Saved entries:
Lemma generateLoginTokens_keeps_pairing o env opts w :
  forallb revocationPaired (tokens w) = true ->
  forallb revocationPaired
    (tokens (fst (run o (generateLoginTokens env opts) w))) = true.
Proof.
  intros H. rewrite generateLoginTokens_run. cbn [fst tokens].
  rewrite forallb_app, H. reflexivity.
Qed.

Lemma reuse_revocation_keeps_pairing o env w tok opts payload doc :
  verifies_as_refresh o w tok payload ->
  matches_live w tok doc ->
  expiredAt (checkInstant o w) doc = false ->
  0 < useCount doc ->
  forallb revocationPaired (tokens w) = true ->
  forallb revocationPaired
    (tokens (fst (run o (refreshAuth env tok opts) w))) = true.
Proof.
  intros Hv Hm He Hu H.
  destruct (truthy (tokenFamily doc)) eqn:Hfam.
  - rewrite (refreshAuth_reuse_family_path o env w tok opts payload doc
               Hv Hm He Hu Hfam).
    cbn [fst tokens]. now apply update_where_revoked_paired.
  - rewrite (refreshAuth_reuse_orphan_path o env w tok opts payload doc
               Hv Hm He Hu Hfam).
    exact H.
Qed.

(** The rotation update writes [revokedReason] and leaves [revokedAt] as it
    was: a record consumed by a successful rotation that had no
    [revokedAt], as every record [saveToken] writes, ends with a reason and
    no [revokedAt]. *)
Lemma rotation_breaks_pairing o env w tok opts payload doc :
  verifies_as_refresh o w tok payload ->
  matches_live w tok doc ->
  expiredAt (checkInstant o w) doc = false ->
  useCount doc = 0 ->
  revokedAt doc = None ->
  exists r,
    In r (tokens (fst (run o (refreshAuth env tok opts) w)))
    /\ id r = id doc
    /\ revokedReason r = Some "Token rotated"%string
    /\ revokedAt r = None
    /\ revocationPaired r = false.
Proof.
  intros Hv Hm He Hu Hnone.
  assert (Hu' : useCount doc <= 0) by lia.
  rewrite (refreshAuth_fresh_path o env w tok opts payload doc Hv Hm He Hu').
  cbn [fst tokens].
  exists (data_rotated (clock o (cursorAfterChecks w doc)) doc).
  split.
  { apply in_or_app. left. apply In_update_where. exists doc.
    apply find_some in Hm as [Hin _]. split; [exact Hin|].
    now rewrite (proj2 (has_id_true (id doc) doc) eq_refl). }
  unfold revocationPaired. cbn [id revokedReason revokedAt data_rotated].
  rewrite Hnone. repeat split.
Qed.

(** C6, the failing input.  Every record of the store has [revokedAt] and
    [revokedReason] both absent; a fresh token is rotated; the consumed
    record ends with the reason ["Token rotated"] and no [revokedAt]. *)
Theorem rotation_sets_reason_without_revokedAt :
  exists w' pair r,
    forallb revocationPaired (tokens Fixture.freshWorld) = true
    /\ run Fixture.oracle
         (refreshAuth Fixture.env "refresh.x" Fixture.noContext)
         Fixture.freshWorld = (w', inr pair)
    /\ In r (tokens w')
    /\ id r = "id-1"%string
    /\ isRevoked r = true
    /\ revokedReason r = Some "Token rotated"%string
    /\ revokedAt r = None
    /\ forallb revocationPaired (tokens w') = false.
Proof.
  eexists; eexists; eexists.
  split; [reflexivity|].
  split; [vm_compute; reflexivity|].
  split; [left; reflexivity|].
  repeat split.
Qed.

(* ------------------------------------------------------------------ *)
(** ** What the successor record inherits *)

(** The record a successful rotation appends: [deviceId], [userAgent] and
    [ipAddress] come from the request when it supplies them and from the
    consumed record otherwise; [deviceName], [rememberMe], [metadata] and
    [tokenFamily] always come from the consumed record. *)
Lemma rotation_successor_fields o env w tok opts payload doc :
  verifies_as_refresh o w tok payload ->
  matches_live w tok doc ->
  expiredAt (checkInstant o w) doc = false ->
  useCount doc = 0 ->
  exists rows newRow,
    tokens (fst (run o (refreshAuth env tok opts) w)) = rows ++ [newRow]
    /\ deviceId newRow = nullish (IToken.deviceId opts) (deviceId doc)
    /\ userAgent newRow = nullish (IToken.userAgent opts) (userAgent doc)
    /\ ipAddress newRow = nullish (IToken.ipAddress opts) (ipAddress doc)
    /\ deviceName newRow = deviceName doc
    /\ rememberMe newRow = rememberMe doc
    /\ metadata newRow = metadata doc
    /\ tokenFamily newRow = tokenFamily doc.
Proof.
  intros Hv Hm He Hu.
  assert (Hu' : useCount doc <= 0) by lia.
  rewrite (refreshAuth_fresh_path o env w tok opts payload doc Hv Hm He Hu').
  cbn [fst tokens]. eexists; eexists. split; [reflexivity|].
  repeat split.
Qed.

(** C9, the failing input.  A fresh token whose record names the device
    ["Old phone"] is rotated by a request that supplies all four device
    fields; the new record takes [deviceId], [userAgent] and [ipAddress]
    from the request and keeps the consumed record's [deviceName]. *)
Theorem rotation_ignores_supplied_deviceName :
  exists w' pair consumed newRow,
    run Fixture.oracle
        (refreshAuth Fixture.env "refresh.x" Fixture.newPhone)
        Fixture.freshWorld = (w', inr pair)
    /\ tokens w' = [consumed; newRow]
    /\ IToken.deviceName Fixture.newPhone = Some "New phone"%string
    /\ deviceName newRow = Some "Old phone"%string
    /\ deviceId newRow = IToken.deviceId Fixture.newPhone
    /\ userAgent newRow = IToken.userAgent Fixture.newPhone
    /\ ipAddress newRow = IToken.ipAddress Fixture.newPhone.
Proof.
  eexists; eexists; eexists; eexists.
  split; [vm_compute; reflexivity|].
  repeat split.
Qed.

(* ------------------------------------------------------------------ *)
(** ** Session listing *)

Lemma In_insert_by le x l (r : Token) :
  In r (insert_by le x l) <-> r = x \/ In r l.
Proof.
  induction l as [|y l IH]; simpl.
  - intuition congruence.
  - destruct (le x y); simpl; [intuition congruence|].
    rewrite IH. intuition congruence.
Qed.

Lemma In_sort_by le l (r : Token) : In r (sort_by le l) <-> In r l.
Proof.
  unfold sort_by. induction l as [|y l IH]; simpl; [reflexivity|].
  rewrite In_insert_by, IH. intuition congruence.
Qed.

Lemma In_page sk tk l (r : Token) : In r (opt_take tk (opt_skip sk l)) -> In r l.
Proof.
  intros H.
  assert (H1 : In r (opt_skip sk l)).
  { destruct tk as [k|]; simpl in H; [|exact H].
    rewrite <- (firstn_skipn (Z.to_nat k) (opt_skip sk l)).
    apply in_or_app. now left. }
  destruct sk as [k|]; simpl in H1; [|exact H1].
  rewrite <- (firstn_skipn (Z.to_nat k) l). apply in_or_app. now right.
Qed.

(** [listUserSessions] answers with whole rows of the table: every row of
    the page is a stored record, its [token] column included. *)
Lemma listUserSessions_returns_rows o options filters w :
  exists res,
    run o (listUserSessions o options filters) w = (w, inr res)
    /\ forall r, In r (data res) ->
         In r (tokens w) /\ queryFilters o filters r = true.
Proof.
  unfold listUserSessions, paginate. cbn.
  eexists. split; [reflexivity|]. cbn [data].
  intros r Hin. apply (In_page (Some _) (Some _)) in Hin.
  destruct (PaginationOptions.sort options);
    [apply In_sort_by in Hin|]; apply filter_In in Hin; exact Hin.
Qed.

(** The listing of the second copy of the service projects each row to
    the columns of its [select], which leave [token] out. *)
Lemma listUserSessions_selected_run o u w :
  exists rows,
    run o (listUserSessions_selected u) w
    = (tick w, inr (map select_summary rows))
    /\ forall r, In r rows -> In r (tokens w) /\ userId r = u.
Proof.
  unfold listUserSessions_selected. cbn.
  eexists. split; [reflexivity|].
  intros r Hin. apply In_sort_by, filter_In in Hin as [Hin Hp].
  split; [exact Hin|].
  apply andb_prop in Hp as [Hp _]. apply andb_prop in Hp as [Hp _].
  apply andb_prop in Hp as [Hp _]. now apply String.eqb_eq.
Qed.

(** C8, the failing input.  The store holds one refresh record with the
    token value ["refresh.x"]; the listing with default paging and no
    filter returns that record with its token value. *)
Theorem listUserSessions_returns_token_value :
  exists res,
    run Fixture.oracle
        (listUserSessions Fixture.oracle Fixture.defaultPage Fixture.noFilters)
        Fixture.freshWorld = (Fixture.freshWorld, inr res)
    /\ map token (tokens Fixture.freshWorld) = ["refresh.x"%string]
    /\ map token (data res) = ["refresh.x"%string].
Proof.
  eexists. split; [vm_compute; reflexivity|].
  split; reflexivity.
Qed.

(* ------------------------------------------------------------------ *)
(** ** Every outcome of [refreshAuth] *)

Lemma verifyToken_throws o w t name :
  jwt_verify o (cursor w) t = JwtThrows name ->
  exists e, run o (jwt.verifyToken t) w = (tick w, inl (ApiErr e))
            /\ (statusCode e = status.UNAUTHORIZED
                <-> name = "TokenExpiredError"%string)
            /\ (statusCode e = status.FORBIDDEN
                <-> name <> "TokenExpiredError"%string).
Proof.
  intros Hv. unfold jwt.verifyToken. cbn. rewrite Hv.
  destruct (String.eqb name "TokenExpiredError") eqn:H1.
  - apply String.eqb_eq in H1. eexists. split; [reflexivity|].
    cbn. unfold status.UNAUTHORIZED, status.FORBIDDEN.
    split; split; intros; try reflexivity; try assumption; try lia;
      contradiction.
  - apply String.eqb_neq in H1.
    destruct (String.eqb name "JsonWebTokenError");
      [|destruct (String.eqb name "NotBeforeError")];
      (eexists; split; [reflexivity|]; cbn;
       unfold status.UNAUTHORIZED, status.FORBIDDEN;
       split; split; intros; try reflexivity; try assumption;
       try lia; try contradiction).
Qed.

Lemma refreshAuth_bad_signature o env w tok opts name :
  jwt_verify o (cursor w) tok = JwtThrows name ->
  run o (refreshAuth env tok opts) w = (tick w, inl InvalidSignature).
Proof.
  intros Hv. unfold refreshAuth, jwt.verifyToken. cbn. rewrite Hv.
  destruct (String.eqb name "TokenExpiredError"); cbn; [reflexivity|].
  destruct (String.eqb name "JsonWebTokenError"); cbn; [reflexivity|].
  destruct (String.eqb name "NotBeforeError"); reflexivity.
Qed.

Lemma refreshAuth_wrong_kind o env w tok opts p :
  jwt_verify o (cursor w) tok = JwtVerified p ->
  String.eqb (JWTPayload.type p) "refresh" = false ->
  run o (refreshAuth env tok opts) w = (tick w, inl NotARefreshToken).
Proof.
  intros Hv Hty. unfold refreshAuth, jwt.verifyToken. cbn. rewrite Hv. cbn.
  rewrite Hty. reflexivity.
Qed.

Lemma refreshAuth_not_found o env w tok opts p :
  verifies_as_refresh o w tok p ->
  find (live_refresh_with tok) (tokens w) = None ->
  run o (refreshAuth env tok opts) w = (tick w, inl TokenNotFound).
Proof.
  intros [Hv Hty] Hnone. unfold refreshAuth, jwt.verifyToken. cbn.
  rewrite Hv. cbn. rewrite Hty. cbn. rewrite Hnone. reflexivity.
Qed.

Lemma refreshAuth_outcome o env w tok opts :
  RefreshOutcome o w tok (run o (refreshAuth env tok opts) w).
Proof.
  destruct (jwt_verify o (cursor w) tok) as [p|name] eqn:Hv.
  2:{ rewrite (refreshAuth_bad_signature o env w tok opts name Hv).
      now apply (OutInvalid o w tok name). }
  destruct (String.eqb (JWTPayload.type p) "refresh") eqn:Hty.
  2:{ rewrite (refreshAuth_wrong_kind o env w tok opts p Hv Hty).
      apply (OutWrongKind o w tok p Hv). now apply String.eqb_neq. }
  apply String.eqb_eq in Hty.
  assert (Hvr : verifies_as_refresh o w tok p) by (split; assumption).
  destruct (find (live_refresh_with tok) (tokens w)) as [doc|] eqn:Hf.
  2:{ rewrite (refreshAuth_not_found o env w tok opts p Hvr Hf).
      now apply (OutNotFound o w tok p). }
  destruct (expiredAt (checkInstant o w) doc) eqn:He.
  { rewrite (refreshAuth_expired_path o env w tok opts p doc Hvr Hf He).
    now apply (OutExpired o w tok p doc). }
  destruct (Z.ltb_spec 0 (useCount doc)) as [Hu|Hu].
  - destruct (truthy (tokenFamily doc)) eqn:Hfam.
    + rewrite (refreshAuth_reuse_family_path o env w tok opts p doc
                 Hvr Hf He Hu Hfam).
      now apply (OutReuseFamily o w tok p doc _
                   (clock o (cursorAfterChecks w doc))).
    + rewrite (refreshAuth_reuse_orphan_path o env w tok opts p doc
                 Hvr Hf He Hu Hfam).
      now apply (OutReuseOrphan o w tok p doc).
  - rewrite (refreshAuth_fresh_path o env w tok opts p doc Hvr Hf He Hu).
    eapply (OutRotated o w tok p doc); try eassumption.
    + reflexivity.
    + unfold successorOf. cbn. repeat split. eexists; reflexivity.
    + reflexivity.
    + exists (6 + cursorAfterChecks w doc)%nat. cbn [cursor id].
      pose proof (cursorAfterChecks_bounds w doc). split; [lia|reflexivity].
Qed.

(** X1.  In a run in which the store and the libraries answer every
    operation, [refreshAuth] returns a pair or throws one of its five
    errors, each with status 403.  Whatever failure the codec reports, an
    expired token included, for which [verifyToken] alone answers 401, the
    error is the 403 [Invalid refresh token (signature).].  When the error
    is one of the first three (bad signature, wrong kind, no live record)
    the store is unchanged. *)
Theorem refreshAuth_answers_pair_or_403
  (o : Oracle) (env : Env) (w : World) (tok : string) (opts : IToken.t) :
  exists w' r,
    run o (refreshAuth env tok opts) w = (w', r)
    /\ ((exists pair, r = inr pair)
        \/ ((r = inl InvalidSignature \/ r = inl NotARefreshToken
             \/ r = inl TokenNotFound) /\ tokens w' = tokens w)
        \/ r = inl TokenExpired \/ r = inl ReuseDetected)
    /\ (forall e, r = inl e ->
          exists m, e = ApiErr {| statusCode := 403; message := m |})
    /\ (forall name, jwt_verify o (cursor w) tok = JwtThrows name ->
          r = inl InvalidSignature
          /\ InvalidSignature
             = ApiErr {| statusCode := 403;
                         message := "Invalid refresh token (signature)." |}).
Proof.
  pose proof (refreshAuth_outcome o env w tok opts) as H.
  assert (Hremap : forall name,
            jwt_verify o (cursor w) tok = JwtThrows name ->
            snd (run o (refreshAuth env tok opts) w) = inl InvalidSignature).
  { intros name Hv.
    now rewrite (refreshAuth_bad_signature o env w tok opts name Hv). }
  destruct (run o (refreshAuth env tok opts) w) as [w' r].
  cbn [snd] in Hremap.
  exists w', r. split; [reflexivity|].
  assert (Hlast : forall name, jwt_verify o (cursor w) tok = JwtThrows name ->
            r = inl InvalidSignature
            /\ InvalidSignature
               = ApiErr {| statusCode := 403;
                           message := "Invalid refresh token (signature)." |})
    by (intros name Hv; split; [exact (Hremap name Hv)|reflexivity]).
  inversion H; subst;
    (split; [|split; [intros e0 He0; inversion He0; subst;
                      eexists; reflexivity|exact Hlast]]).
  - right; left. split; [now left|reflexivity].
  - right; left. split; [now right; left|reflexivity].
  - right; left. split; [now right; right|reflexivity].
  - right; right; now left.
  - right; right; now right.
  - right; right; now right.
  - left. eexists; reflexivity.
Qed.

PROBLEM STATEMENT: Look above for the line with "eexists; eexists; eexists; eexists." and the line with "induction l as [|y l IH]; simpl.". Retype those two lines and every line between them exactly, adding nothing.

YOUR RESPONSE:
  eexists; eexists; eexists; eexists.
  split; [vm_compute; reflexivity|].
  repeat split.
Qed.

(* ------------------------------------------------------------------ *)
(** ** Session listing *)

Lemma In_insert_by le x l (r : Token) :
  In r (insert_by le x l) <-> r = x \/ In r l.
Proof.
  induction l as [|y l IH]; simpl.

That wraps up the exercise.